##### PROVIDED INFORMATION #####
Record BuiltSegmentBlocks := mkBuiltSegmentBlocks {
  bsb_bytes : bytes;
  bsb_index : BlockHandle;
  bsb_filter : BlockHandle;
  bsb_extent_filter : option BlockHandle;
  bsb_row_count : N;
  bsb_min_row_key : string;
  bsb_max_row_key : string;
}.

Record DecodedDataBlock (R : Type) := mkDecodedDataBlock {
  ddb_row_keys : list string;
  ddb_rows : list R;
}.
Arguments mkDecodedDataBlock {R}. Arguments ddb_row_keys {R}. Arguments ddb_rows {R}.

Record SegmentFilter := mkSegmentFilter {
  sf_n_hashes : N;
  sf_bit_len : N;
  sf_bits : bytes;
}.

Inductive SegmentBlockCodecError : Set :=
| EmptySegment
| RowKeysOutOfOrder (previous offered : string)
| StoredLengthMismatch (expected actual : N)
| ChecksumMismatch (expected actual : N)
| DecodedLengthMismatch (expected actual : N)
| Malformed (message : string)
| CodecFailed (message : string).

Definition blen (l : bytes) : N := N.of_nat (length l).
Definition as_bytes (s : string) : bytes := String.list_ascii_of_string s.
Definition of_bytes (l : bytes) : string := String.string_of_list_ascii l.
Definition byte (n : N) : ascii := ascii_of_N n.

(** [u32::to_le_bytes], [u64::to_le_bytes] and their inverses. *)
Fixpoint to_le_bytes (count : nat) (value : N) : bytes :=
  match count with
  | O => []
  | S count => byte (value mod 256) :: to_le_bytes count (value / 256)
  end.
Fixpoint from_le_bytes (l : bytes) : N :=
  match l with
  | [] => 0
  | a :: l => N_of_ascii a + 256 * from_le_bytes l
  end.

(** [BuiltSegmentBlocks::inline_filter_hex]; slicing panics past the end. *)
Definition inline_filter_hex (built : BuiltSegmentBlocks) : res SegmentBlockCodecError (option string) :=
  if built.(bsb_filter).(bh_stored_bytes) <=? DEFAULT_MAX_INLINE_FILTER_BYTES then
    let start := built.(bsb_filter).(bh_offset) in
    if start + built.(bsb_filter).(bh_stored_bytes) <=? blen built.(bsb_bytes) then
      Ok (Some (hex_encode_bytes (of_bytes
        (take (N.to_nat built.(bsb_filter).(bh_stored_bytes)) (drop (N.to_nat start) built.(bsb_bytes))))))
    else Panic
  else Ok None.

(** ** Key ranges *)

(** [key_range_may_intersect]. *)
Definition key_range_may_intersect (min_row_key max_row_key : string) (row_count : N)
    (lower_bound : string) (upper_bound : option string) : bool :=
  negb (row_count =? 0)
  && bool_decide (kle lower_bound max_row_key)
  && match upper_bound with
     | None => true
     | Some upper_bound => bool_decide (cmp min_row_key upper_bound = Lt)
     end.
#####
##### PROVIDED INFORMATION #####
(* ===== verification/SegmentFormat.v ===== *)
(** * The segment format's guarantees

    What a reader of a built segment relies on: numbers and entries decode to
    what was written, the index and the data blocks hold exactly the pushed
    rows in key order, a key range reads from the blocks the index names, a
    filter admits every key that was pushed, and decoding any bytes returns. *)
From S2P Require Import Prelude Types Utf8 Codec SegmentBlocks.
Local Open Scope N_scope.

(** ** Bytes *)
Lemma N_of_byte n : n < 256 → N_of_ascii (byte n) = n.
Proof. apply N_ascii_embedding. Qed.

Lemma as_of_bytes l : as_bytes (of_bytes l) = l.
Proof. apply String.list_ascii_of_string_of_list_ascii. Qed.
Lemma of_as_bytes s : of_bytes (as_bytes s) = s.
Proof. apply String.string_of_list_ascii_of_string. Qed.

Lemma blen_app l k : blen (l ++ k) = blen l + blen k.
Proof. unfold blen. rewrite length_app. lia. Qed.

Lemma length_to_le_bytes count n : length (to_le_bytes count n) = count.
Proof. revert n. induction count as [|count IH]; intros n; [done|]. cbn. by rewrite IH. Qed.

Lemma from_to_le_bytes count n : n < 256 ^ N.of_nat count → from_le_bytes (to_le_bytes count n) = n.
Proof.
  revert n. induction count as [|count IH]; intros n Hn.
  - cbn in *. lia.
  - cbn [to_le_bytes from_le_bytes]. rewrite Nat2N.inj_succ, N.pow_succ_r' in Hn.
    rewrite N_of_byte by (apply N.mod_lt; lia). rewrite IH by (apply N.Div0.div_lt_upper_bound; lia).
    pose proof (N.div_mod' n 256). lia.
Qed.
#####
##### PROVIDED INFORMATION #####
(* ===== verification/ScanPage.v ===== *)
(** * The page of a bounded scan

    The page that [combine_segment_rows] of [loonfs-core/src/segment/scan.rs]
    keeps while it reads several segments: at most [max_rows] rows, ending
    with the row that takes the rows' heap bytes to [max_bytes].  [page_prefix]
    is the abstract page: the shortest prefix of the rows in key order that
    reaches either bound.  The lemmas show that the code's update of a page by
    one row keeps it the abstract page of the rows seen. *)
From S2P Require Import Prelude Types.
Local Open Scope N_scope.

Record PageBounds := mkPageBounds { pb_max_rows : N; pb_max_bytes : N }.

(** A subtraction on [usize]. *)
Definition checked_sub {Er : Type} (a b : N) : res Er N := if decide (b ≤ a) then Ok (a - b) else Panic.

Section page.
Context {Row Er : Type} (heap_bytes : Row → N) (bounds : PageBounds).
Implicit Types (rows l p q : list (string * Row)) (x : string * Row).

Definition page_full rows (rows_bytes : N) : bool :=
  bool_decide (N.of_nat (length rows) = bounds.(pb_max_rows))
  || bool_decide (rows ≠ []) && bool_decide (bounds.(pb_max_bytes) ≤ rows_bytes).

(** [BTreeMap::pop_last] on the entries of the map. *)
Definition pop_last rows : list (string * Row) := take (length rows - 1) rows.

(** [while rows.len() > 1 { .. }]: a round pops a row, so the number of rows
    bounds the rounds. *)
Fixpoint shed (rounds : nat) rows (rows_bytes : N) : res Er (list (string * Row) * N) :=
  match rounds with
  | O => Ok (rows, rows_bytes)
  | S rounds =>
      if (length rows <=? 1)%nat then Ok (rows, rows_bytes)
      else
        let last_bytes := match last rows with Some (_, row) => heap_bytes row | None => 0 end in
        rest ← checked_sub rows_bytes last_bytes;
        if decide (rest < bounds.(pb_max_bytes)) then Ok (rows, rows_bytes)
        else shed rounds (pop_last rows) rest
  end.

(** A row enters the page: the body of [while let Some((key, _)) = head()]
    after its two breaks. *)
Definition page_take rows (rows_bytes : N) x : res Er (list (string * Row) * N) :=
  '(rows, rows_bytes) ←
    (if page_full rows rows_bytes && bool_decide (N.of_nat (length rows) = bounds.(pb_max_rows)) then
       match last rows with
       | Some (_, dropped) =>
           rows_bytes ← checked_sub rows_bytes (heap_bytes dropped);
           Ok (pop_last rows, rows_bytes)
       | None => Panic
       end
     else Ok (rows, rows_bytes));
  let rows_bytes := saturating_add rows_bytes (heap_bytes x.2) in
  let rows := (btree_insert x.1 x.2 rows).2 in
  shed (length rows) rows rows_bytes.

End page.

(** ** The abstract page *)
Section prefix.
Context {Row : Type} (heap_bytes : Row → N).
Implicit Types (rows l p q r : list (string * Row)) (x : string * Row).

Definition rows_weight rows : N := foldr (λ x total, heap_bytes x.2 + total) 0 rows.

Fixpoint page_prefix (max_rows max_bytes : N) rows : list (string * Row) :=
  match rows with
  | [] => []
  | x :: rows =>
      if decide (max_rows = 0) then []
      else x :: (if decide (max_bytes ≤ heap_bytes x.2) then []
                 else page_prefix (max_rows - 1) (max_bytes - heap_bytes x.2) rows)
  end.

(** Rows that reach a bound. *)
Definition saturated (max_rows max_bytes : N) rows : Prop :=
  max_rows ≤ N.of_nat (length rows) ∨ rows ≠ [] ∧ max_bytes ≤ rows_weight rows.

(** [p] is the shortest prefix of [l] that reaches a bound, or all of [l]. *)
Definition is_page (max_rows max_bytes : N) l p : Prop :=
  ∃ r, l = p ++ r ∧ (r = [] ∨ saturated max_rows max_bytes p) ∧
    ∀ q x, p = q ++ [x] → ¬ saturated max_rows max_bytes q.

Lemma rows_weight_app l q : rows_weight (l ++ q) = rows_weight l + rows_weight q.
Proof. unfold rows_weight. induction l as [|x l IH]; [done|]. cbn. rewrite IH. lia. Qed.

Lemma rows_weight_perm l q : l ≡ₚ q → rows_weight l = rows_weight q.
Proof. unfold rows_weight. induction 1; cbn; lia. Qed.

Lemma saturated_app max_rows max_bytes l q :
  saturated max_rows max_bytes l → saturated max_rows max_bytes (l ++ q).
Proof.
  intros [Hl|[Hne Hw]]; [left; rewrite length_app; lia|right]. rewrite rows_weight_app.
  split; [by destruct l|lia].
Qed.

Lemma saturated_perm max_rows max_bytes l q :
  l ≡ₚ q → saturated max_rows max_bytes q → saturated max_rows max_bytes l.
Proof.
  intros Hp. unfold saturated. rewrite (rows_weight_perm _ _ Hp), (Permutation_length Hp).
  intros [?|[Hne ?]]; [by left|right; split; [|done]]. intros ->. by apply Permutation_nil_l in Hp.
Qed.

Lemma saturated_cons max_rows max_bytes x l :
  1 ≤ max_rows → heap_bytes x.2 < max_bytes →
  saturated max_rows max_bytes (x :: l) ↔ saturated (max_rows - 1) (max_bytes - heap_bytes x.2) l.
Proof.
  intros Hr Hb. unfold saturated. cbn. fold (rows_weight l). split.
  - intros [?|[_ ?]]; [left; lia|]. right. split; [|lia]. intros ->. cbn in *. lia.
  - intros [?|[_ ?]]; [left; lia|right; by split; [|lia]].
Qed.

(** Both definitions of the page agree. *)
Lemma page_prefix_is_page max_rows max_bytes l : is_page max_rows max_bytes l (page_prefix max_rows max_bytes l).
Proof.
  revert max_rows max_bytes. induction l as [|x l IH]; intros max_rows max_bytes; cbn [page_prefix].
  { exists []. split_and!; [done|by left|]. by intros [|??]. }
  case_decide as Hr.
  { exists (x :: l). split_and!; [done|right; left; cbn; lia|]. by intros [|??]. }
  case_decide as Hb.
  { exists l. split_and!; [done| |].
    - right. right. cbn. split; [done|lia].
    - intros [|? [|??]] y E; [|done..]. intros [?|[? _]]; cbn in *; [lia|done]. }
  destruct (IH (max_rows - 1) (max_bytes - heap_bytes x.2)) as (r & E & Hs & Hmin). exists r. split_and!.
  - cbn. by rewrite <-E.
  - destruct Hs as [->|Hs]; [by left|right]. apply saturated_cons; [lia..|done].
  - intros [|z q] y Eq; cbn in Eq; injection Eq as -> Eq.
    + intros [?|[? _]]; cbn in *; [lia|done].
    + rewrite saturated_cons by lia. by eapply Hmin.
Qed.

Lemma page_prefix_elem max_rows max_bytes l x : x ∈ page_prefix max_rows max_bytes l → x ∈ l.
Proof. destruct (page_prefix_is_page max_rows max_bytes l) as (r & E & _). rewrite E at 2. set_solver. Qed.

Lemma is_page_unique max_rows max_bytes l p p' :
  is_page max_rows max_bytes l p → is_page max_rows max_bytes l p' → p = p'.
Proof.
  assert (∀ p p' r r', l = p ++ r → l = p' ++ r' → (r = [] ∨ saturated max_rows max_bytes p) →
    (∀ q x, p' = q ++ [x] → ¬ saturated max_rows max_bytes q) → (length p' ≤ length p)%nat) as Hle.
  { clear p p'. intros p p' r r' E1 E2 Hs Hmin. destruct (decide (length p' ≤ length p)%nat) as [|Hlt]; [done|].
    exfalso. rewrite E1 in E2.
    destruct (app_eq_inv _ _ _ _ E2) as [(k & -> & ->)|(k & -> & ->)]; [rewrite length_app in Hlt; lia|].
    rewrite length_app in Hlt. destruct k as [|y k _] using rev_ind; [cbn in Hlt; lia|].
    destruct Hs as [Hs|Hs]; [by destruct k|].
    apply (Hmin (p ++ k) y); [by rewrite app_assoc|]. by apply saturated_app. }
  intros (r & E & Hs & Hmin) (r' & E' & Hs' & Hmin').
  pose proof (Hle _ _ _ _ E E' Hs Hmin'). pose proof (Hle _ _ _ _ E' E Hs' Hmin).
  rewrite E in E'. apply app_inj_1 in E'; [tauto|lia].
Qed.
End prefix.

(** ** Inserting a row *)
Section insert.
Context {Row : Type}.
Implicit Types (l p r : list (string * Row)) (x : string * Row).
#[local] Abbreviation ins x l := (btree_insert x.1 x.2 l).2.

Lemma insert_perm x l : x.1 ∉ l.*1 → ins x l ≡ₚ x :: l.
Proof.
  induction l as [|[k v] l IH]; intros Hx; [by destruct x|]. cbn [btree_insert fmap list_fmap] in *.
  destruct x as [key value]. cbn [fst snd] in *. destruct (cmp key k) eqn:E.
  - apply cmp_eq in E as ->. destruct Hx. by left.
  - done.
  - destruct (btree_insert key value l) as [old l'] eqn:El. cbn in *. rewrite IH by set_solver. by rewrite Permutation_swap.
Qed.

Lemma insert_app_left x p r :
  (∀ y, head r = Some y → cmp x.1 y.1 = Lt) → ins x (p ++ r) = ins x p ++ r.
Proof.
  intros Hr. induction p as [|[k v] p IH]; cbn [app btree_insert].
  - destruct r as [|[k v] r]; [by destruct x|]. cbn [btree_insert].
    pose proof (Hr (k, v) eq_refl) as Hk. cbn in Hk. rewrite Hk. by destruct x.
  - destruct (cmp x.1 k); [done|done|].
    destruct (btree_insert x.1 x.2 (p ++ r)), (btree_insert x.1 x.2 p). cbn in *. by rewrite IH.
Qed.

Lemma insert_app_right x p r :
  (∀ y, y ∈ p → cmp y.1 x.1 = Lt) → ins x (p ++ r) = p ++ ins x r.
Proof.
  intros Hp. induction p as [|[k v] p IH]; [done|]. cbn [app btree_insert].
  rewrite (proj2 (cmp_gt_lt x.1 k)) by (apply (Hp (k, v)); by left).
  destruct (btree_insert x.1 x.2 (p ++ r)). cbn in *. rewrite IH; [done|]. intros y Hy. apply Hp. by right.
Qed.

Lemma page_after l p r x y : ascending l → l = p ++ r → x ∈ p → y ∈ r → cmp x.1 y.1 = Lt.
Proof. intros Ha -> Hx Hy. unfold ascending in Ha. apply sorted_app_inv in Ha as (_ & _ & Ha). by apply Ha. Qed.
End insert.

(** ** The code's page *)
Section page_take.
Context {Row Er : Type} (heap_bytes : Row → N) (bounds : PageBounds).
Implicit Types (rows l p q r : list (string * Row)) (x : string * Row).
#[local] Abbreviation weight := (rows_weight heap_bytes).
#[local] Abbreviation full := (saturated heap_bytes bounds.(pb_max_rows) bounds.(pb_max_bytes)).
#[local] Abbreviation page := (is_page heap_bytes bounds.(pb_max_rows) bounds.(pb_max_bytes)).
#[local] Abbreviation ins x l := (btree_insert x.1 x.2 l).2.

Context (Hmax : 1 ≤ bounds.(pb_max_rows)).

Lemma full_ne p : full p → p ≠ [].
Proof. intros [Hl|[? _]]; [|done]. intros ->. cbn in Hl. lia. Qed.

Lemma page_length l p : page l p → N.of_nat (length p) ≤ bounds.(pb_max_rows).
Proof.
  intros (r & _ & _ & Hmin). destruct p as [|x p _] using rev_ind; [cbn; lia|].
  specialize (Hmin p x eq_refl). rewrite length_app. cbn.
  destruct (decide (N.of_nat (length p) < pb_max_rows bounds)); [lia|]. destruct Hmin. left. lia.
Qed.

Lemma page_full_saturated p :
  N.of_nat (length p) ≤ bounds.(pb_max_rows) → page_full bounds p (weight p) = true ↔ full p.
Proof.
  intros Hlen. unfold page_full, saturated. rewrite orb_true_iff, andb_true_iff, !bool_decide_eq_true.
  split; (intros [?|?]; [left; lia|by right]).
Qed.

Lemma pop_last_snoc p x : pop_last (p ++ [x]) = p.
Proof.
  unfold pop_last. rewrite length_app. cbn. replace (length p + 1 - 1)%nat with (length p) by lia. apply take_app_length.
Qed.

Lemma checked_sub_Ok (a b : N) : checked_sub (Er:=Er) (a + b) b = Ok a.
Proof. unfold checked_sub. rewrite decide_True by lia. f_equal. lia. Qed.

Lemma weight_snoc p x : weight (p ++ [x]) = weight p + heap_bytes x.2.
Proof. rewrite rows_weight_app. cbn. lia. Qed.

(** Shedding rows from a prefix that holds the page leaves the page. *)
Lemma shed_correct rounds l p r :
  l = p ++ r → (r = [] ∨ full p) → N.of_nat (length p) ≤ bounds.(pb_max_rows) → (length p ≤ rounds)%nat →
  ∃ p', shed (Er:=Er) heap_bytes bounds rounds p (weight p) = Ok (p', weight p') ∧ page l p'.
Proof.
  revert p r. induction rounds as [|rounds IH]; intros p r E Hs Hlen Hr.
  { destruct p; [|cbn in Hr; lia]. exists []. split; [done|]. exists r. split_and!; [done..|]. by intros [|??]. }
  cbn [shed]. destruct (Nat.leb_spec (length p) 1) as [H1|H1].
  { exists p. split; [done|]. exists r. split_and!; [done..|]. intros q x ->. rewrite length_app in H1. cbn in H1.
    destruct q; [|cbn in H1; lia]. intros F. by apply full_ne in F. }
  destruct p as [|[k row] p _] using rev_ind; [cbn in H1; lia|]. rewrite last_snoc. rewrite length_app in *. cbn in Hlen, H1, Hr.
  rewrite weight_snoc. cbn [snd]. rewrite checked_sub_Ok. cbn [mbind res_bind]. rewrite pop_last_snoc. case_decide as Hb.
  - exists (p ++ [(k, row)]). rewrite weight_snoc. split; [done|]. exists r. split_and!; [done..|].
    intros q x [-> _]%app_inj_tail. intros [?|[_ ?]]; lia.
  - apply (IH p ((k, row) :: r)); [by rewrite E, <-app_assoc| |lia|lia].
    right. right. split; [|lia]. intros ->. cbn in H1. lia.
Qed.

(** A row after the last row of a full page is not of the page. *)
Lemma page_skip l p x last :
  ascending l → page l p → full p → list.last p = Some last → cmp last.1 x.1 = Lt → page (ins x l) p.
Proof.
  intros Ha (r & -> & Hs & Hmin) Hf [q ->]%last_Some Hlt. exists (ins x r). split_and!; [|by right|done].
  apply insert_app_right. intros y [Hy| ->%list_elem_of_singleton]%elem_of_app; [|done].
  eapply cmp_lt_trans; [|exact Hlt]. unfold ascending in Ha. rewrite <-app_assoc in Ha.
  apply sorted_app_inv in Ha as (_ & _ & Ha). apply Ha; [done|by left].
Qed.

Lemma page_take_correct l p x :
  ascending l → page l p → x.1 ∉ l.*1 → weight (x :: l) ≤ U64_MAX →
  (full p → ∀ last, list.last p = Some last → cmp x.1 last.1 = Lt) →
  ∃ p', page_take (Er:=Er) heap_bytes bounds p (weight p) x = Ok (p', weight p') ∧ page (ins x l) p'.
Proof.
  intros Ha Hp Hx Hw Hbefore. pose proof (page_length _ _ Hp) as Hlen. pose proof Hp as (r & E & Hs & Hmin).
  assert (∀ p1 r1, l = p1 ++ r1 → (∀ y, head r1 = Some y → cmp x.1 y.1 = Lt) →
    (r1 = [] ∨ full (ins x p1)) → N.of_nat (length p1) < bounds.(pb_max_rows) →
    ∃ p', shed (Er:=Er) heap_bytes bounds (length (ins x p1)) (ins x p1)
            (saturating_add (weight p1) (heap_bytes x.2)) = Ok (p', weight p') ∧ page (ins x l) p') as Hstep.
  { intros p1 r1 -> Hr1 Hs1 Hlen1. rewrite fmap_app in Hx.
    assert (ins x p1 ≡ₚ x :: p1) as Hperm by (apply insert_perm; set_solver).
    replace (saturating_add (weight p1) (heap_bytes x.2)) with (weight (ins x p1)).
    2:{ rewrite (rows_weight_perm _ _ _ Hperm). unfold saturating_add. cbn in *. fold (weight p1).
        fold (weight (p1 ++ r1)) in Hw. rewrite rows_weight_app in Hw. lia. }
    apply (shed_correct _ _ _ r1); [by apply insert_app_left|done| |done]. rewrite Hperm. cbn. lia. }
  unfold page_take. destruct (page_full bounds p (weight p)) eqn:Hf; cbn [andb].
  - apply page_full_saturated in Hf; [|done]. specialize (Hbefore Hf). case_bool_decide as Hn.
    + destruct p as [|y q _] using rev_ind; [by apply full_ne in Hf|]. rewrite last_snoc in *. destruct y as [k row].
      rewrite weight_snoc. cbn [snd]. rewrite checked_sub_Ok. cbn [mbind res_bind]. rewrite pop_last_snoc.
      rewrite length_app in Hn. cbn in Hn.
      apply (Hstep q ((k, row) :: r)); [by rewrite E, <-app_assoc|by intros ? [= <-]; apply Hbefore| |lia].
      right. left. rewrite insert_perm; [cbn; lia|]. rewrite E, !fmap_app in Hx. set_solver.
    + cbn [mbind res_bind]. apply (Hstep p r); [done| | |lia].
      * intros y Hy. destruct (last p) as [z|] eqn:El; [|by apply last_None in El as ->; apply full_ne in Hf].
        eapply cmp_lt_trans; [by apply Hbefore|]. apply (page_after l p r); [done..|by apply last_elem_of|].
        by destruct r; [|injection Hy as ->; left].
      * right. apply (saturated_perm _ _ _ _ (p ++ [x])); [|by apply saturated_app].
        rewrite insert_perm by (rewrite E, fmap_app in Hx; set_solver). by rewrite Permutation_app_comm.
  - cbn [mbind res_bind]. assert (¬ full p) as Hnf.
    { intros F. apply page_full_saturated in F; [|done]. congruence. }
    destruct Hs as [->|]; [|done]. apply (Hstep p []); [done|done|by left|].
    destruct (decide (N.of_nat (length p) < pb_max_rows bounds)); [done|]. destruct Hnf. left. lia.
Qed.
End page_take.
#####
**WORK TO BE COMPLETED**
Pull out each line of the records holding the string "Fixpoint".

**TASK SOLUTION**
Fixpoint to_le_bytes (count : nat) (value : N) : bytes :=
Fixpoint from_le_bytes (l : bytes) : N :=
Fixpoint shed (rounds : nat) rows (rows_bytes : N) : res Er (list (string * Row) * N) :=
Fixpoint page_prefix (max_rows max_bytes : N) rows : list (string * Row) :=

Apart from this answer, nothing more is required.